All six chapters, though, are illustrated by reference to my work as a chaplain after the crash of United Airline Flight 232 in Sioux City, Iowa, on July 19, 1989. As a result of that crash 183 people survived and 113 died. My purpose is not to try to tell all of the important stories of the crash and rescue effort, but rather to show how six resources from the Christian tradition -- mystery, tears, humility, gentleness, hope, and the presence of God -- helped to draw people, including me, into new life after a real-life tragedy.
One of the truths that I came to appreciate during my ministry after the plane crash is that our personal histories are the lenses that bring the present into focus. Only in, with, and through our personal histories can we deal with the reality of tragedy. Because of this, in writing about tragedy I have spoken freely about my own personal history. Dispassionate, and impersonal approaches to this topic seem both irrelevant and inappropriate.

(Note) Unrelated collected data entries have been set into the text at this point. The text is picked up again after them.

(** X22: [ReadAllInputSources] returns exactly when every reader has a
    header at its position and [ReadData] loads it; otherwise the first
    source that does not decides how the run ends: as its [ReadData] ends,
    or by a panic when there is no header at its position. *)
Theorem ReadAllInputSources_outcome `{MapRange} (readers : list Reader)
    (allHeaders : list (list string)) (joinColumns : list string) :
  ((∃ res, ReadAllInputSources readers allHeaders joinColumns = Ok res) ↔
   ∀ j r, readers !! j = Some r → ∃ headers dc,
     allHeaders !! j = Some headers ∧ ReadData r headers joinColumns = Ok dc) ∧
  (∀ before r after,
     readers = before ++ r :: after →
     (∀ j r', before !! j = Some r' → ∃ headers dc,
        allHeaders !! j = Some headers ∧
        ReadData r' headers joinColumns = Ok dc) →
     match allHeaders !! length before with
     | None => ReadAllInputSources readers allHeaders joinColumns = Panic
     | Some headers =>
         match ReadData r headers joinColumns with
         | Ok _ => True
         | Fatal msg =>
             ReadAllInputSources readers allHeaders joinColumns = Fatal msg
         | Panic => ReadAllInputSources readers allHeaders joinColumns = Panic
         end
     end).
Proof.
  split.
  - split.
    + intros [[keys allData] Hres] j r Hj.
      destruct (ReadAllInputSources_collections _ _ _ _ _ Hres) as [Hlen Hidx].
      destruct (lookup_lt_is_Some_2 allData j) as [dc Hdc].
      { rewrite Hlen. by apply lookup_lt_Some in Hj. }
      destruct (Hidx j dc Hdc) as (r' & headers & Hr' & Hh & Hdata).
      exists headers, dc. split; [done |]. congruence.
    + intros Hloads. unfold ReadAllInputSources.
      destruct (ReadAll_loop_prefix readers [] allHeaders joinColumns 0 ∅ [])
        as (keyMap' & allData' & Hloop); [done |].
      rewrite app_nil_r in Hloop. rewrite Hloop. simpl. eauto.
  - intros before r after -> Hloads. unfold ReadAllInputSources.
    destruct (ReadAll_loop_prefix before (r :: after) allHeaders joinColumns
                0 ∅ []) as (keyMap' & allData' & ->); [done |].
    simpl. destruct (allHeaders !! length before) as [headers|]; [| done].
    by destruct (ReadData r headers joinColumns).
Qed.

Lemma ReadAllInputSources_outcome_witness :
  @ReadAllInputSources canonical_range
    [[RRow ["1"; "a"]]; [RRow ["1"; "30"]; RErr []]; [RRow ["1"; "x"; "y"]]]
    [["id"; "name"]; ["id"; "age"]; ["id"; "city"]] ["id"]
  = Fatal "failed to read/parse CSV input".
Proof.
  destruct (@ReadAllInputSources_outcome canonical_range
    [[RRow ["1"; "a"]]; [RRow ["1"; "30"]; RErr []]; [RRow ["1"; "x"; "y"]]]
    [["id"; "name"]; ["id"; "age"]; ["id"; "city"]] ["id"]) as [_ Hfirst].
  apply (Hfirst [[RRow ["1"; "a"]]] [RRow ["1"; "30"]; RErr []]
           [[RRow ["1"; "x"; "y"]]] eq_refl).
  intros [|j] r' Hj; [| destruct j; discriminate Hj].
  injection Hj as <-. eexists _, _. split; reflexivity.
Defined.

I have provided questions for reflection at the end of each chapter. These are not abstract or academic questions but questions designed to help the reader deal with tragedy in the context of his or her own spiritual life. You may find it profitable to write your responses to these questions. Writing your spiritual reflections and raising your own questions - sometimes called journaling - is a long-honored practice in the Christian tradition. Whether or not you respond in writing, though, you may find that one or more of the questions is simply worth living with for a while. Sometimes the questions we ask form us more than the answers we believe we are looking for. If our hearts are in the asking, God will meet us in the these questions and sustain us in this strange and powerful process of soul-formation called the Christian journey.